Fig. 6 Force as a function of normal displacement computed for the Spring-Dashpot and Hertz-Mindlin models available in the simulation.models module.¶
Fig. 7 Displacement curve as a function of time for elasto-plastic cohesive particles¶
Note
Cohesion is turned on by supplying a cohesionEnergyDensity value to the contact models available in PyGran.
External N-body (DEM) solvers such as LAMMPS or LIGGGHTS can be called from PyGran.simulation provided there is a supported interface that can import this solver as a separate module (in the form of a shared object on Unix or dynamic link library on Windows). An engine provides an interface for PyGran to call specific methods in the DEM solver. While PyGran provides an engine for LIGGGHTS, it can be readily used for post-processing with solvers such as Yade and ESyS-particle that have their own Python APIs.

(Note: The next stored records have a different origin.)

(** * Creating *)

Definition fdt_create_with_flags (bufsize flags : Z) : RW Z :=
  let hdrsize := FDT_ALIGN SIZEOF_FDT_HEADER SIZEOF_RESERVE_ENTRY in
  if u64 bufsize <? hdrsize then mret (- FDT_ERR_NOSPACE)
  else if nz (flags .& Z.lnot FDT_CREATE_FLAGS_ALL) then mret (- FDT_ERR_BADFLAGS)
  else
    rw_memset 0 0 (u64 bufsize);;
    fdt_set_magic 0 FDT_SW_MAGIC;;
    fdt_set_version 0 FDT_LAST_SUPPORTED_VERSION;;
    fdt_set_last_comp_version 0 flags;;
    fdt_set_totalsize 0 bufsize;;
    fdt_set_off_mem_rsvmap 0 hdrsize;;
    off ← rd fdt_off_mem_rsvmap; fdt_set_off_dt_struct 0 off;;
    fdt_set_off_dt_strings 0 0;;
    mret 0.
Definition fdt_create (bufsize : Z) : RW Z := fdt_create_with_flags bufsize 0.

(** From the blob at position [fdt] to the buffer at position [buf]. *)
Definition fdt_resize (fdt buf bufsize : Z) : RW Z :=
  err ← rd_at fdt fdt_sw_probe_;
  if nz err then mret err
  else
    off ← rd_at fdt fdt_off_dt_struct; size ← rd_at fdt fdt_size_dt_struct; tailsize ← rd_at fdt fdt_size_dt_strings;
    let headsize := u32 (off + size) in
    totalsize ← rd_at fdt fdt_totalsize;
    if totalsize <? headsize + tailsize then mret (- FDT_ERR_INTERNAL)
    else if u64 bufsize <? headsize + tailsize then mret (- FDT_ERR_NOSPACE)
    else
      let oldtail := fdt + totalsize - tailsize in
      let newtail := buf + bufsize - tailsize in
      (if buf <=? fdt then rw_memmove buf fdt headsize;; rw_memmove newtail oldtail tailsize
       else rw_memmove newtail oldtail tailsize;; rw_memmove buf fdt headsize);;
      fdt_set_totalsize buf bufsize;;
      off ← rd_at buf fdt_off_dt_strings;
      (if nz off then fdt_set_off_dt_strings buf bufsize else mret tt);;
      mret 0.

Any PyGran engine must provide a simulation.DEMPy class that is instantiated by a simulation.DEM object. The latter must be created by the user at the onset of any DEM simulation:
sim=simulation.DEM(**args)
where args is a Python dictionary that contains keywords specific to the engine selected to setup and run the DEM simulation. The keyword engine (by default simulation.engines.liggghts) in args is used to specify which engine to use for running DEM simulation. Currently, PyGran supports only LIGGGHTS[KG11] as an N-body solver. For that purpose, LIGGGHTS must be installed as a shared library (see Configuration with LIGGGHTS). The __init__ constructor in simulation.DEM creates and/or changes directory to the user-specified output directory and initiates logging for PyGran (pygran.log) and LIGGGHTS (liggghts.log).
Other keywords for DEM engines are covered in simulation.DEM.